El nuevo gobierno de Italia aprobó el domingo un paquete de austeridad y crecimiento por 30.000 millones de euros (40.000 millones de dólares) con el que busca ayudar a salvar al euro del colapso y "despertar" a la economía italiana.

Las medidas incluyen recortes inmediatos a los costos de manutención de la clase política italiana y disposiciones para combatir la evasión fiscal, dijo el primer ministro Mario Monti en una conferencia de prensa después de una reunión de gabinete.
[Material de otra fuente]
(* ===== verification/Columns.v ===== *)
(** * The structural columns and their accessors

    [DirectColumns] of native/src/encoded_direct.rs: eleven borrowed buffers
    that hold roots, nodes, fields, items and a scalar arena, plus the root
    postings and the anonymous-scope maps of an overlay.  Node ids are
    1-based; roots, fields and items are 0-based rows. *)

From S2P Require Import Prelude Errors Tags Readers.
Local Open Scope string_scope.
Local Open Scope list_scope.
Local Open Scope N_scope.

(** ** Scope maps

    The trait [AnonymousScopeMapChain] as its two operations. *)

Record AnonymousScopeMapChain := {
  chain_count : usize;
  chain_at : usize -> option bytes;
}.

(** [impl AnonymousScopeMapChain for RetainedAnonymousScopeMaps] (lib.rs). *)
Definition RetainedAnonymousScopeMaps (maps : list bytes) : AnonymousScopeMapChain := {|
  chain_count := len maps;
  chain_at := fun index => get maps index;
|}.

(** ** The columns *)

Record DirectColumns := {
  root_kinds : bytes;
  root_ids : bytes;
  included_root_ids : bytes;
  excluded_root_ids : bytes;
  anonymous_scope_map : bytes;
  anonymous_scope_map_chain : option AnonymousScopeMapChain;
  node_tags : bytes;
  node_field_offsets : bytes;
  field_kinds : bytes;
  field_values : bytes;
  field_lengths : bytes;
  item_kinds : bytes;
  item_values : bytes;
  item_lengths : bytes;
  scalar_bytes : bytes;
}.

#[export] Instance DirectColumns_eta : Eta DirectColumns := fun c =>
  {| root_kinds := c.(root_kinds); root_ids := c.(root_ids);
     included_root_ids := c.(included_root_ids); excluded_root_ids := c.(excluded_root_ids);
     anonymous_scope_map := c.(anonymous_scope_map);
     anonymous_scope_map_chain := c.(anonymous_scope_map_chain);
     node_tags := c.(node_tags); node_field_offsets := c.(node_field_offsets);
     field_kinds := c.(field_kinds); field_values := c.(field_values);
     field_lengths := c.(field_lengths); item_kinds := c.(item_kinds);
     item_values := c.(item_values); item_lengths := c.(item_lengths);
     scalar_bytes := c.(scalar_bytes) |}.

(** The source takes an array of exactly [BUFFER_COUNT] buffers; any other
    length has no counterpart there. *)
Definition from_ordered (buffers : list bytes) : option DirectColumns :=
  match buffers with
  | [b0; b1; b2; b3; b4; b5; b6; b7; b8; b9; b10] =>
      Some {| root_kinds := b0; root_ids := b1; included_root_ids := [];
              excluded_root_ids := []; anonymous_scope_map := [];
              anonymous_scope_map_chain := None; node_tags := b2;
              node_field_offsets := b3; field_kinds := b4; field_values := b5;
              field_lengths := b6; item_kinds := b7; item_values := b8;
              item_lengths := b9; scalar_bytes := b10 |}
  | _ => None
  end.

Definition with_excluded_root_ids (self : DirectColumns) (ids : bytes) : DirectColumns :=
  self <| excluded_root_ids := ids |>.
Definition with_included_root_ids (self : DirectColumns) (ids : bytes) : DirectColumns :=
  self <| included_root_ids := ids |>.
Definition with_anonymous_scope_map (self : DirectColumns) (map : bytes) : DirectColumns :=
  self <| anonymous_scope_map := map |> <| anonymous_scope_map_chain := None |>.
Definition with_anonymous_scope_map_chain (self : DirectColumns)
    (chain : AnonymousScopeMapChain) : DirectColumns :=
  self <| anonymous_scope_map := [] |> <| anonymous_scope_map_chain := Some chain |>.
Definition without_anonymous_scope_maps (self : DirectColumns) : DirectColumns :=
  self <| anonymous_scope_map := [] |> <| anonymous_scope_map_chain := None |>.

Definition is_empty {A} (l : list A) : bool := match l with [] => true | _ => false end.

Definition scope_map_count (self : DirectColumns) : usize :=
  match self.(anonymous_scope_map_chain) with
  | Some chain => chain.(chain_count)
  | None => if is_empty self.(anonymous_scope_map) then 0 else 1
  end.

Definition scope_map_at (self : DirectColumns) (index : usize) : option bytes :=
  match self.(anonymous_scope_map_chain) with
  | Some chain => chain.(chain_at) index
  | None =>
      if (index =? 0) && negb (is_empty self.(anonymous_scope_map))
      then Some self.(anonymous_scope_map) else None
  end.

Definition has_anonymous_scope_map (self : DirectColumns) : bool :=
  negb (scope_map_count self =? 0).

Definition buffers (self : DirectColumns) : list bytes :=
  [ self.(root_kinds); self.(root_ids); self.(node_tags); self.(node_field_offsets);
    self.(field_kinds); self.(field_values); self.(field_lengths); self.(item_kinds);
    self.(item_values); self.(item_lengths); self.(scalar_bytes) ].

Definition buffer_bytes (self : DirectColumns) : outcome usize :=
  foldM (fun total buffer =>
    ok_or (checked_add total (len buffer)) (resource "encoded buffer-byte total overflow"))
    0 (buffers self).

(** ** Root selection *)

Definition root_count (self : DirectColumns) : usize := len self.(root_kinds).

Definition selected_root_count (self : DirectColumns) : outcome usize :=
  if negb (is_empty self.(included_root_ids)) then Ok (len self.(included_root_ids) / 4)
  else ok_or (checked_sub (root_count self) (len self.(excluded_root_ids) / 4))
         (malformed "encoded excluded-root postings exceed the root count").

(** A [u32] always fits a 64-bit [usize]. *)
Definition excluded_root_position (self : DirectColumns) (index : usize) : outcome usize :=
  read_u32 self.(excluded_root_ids) index "excluded_root_ids".
Definition included_root_position (self : DirectColumns) (index : usize) : outcome usize :=
  read_u32 self.(included_root_ids) index "included_root_ids".

(** The binary search of [root_is_selected] over the active postings: the
    first position whose value is not below [target].  The gap between [start]
    and [end] at least halves, so its length bounds the iterations. *)
Fixpoint lower_bound (fuel : nat) (position : usize -> outcome usize) (target start end_ : usize)
    : outcome usize :=
  if negb (start <? end_) then Ok start else
  match fuel with
  | O => OutOfFuel
  | S fuel =>
      let middle := start + (end_ - start) / 2 in
      candidate ← position middle;
      if candidate <? target then lower_bound fuel position target (middle + 1) end_
      else lower_bound fuel position target start middle
  end.

Definition root_is_selected (self : DirectColumns) (index : usize) : outcome bool :=
  target ← ok_or (checked_add index 1) (resource "encoded root position overflow");
  let '(postings, included) :=
    if is_empty self.(included_root_ids) then (self.(excluded_root_ids), false)
    else (self.(included_root_ids), true) in
  let position :=
    if included then included_root_position self else excluded_root_position self in
  let end_ := len postings / 4 in
  start ← lower_bound (N.to_nat end_) position target 0 end_;
  if start =? len postings / 4 then Ok (negb included)
  else
    value ← position start;
    let found := value =? target in
    Ok (if included then found else negb found).

(** ** Nodes, fields and items *)

Definition node_count (self : DirectColumns) : usize := len self.(node_tags) / 2.
Definition field_count (self : DirectColumns) : usize := len self.(field_kinds).
Definition item_count (self : DirectColumns) : usize := len self.(item_kinds).

Definition root_kind (self : DirectColumns) (index : usize) : outcome u8 :=
  map_ok u8_of_byte
    (ok_or (get self.(root_kinds) index) (malformed "root kind index is out of range")).

Definition checked_node_id (self : DirectColumns) (node_id : usize) : outcome usize :=
  if (1 <=? node_id) && (node_id <=? node_count self) then Ok node_id
  else Err (malformed "encoded node reference is out of range").

Definition root_id (self : DirectColumns) (index : usize) : outcome usize :=
  value ← read_u32 self.(root_ids) index "root_ids";
  checked_node_id self value.

Definition node_tag (self : DirectColumns) (node_id : usize) : outcome u16 :=
  _ ← checked_node_id self node_id;
  read_u16 self.(node_tags) (node_id - 1) "node_tags".

Definition field_range (self : DirectColumns) (node_id : usize) : outcome (usize * usize) :=
  _ ← checked_node_id self node_id;
  start ← read_usize self.(node_field_offsets) (node_id - 1) "node_field_offsets";
  end_ ← read_usize self.(node_field_offsets) node_id "node_field_offsets";
  if (start <=? end_) && (end_ <=? field_count self) then Ok (start, end_)
  else Err (malformed "encoded node field range is invalid").

Definition exact_fields (self : DirectColumns) (node_id arity : usize) : outcome usize :=
  '(start, end_) ← field_range self node_id;
  if end_ - start =? arity then Ok start
  else Err (malformed ("encoded constructor " +:+ pretty node_id +:+ " has arity "
              +:+ pretty (end_ - start) +:+ "; expected " +:+ pretty arity)).

Definition field_kind (self : DirectColumns) (index : usize) : outcome u8 :=
  map_ok u8_of_byte
    (ok_or (get self.(field_kinds) index) (malformed "field kind index is out of range")).

Definition field_value (self : DirectColumns) (index : usize) : outcome usize :=
  read_usize self.(field_values) index "field_values".
Definition field_length (self : DirectColumns) (index : usize) : outcome usize :=
  read_usize self.(field_lengths) index "field_lengths".

Definition field_node (self : DirectColumns) (index : usize) : outcome usize :=
  let wrong := Err (malformed "encoded constructor field is not a node reference") in
  kind ← field_kind self index;
  if negb (kind =? COMPONENT_NODE) then wrong else
  length ← field_length self index;
  if negb (length =? 0) then wrong else
  value ← field_value self index;
  checked_node_id self value.

Definition item_node (self : DirectColumns) (index : usize) : outcome usize :=
  let wrong := Err (malformed "encoded canonical-set item is not a node reference") in
  kind ← ok_or (get self.(item_kinds) index) (malformed "item kind index is out of range");
  if negb (u8_of_byte kind =? COMPONENT_NODE) then wrong else
  length ← read_usize self.(item_lengths) index "item_lengths";
  if negb (length =? 0) then wrong else
  value ← read_usize self.(item_values) index "item_values";
  checked_node_id self value.

Definition node_set_range (self : DirectColumns) (index minimum : usize)
    : outcome (usize * usize) :=
  kind ← field_kind self index;
  if negb (kind =? COMPONENT_SET) then
    Err (malformed "encoded collection field is not a canonical set") else
  start ← field_value self index;
  length ← field_length self index;
  if (item_count self <? start) || (saturating_sub (item_count self) start <? length) then
    Err (malformed "encoded canonical-set range is out of bounds") else
  if length <? minimum then
    Err (malformed ("encoded canonical set has " +:+ pretty length
           +:+ " items; expected at least " +:+ pretty minimum)) else
  _ ← foldM (fun previous item_index =>
        node_id ← item_node self item_index;
        if node_id <=? previous then
          Err (malformed "encoded canonical-set items are not sorted and unique")
        else Ok node_id) 0 (range start (start +w length));
  Ok (start, length).

Definition node_sequence_range (self : DirectColumns) (index minimum : usize)
    : outcome (usize * usize) :=
  kind ← field_kind self index;
  if negb (kind =? COMPONENT_SEQUENCE) then
    Err (malformed "encoded collection field is not an ordered sequence") else
  start ← field_value self index;
  length ← field_length self index;
  if (item_count self <? start) || (saturating_sub (item_count self) start <? length) then
    Err (malformed "encoded ordered-sequence range is out of bounds") else
  if length <? minimum then
    Err (malformed ("encoded ordered sequence has " +:+ pretty length
           +:+ " items; expected at least " +:+ pretty minimum)) else
  _ ← forM (range start (start +w length)) (fun item_index =>
        _ ← item_node self item_index; Ok tt);
  Ok (start, length).

Definition scalar_payload (self : DirectColumns) (index : usize) (kind : u8) : outcome bytes :=
  actual ← field_kind self index;
  if negb (actual =? kind) then
    Err (malformed "encoded scalar field has the wrong component kind") else
  start ← field_value self index;
  length ← field_length self index;
  end_ ← ok_or (checked_add start length) (malformed "encoded scalar range overflow");
  ok_or (get_range self.(scalar_bytes) start end_)
    (malformed "encoded scalar range is out of bounds").

Definition scalar_range (self : DirectColumns) (start length : usize) : outcome bytes :=
  end_ ← ok_or (checked_add start length) (malformed "encoded scalar range overflow");
  ok_or (get_range self.(scalar_bytes) start end_)
    (malformed "encoded scalar range is out of bounds").

Definition canonical_integer (self : DirectColumns) (index : usize) : outcome bytes :=
  payload ← scalar_payload self index COMPONENT_INTEGER;
  if is_empty payload
     || ((1 <? len payload) && bool_decide (last payload = Some Byte.x00))
  then Err (malformed "encoded integer field is not minimally encoded")
  else Ok payload.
Como parte de los costos políticos de los recortes, Monti dijo que renunciará a sus salarios como primer ministro y como ministro de finanzas, una acción que, dijo, fue una decisión personal y no significa establecer un ejemplo para otros ministros en el gobierno, que ha formado dos semanas y media después de la renuncia de Silvio Berlusconi bajo presiones del mercado y políticas.

El paquete también incluye medidas para impulsar el crecimiento y la competencia, mientras se enfoca en acabar con el nepotismo. Pero igualmente incrementó el número de años de servicio para obtener una pensión completa, medidas a las que se oponen fuertemente los sindicatos e impone nuevos impuestos a la riqueza privada de los italianos, incluyendo casas, botes y autos de lujo, medidas que los conservadores han protestado.

"Le dimos mucho peso a lo que es justo, debemos distribuir algunos de los sacrificios pero pusimos mucha atención para distribuirlos de manera justa", dijo Monti.

El mandatario describirá las medidas el lunes ante el Parlamento, que deberá aprobarlos.

El gobierno de Berlusconi dejó el poder debido a que no pudo imponer medidas fuertes en un Parlamento dividido, que continúa intacto, lo que significa que las fallas podrían reabrirse fácilmente.

"Mucho depende de qué tan bien le expliquemos a los ciudadanos lo que intentamos hacer", agregó Monti.

Emma Marcegaglia, directora del grupo de presión de los industriales italianos Confindustria, dijo el domingo que la supervivencia del euro depende de que Italia apruebe medidas muy fuertes de austeridad y crecimiento, seguidas de un esfuerzo a nivel europeo que permita que los sacrificios italianos no sean en vano.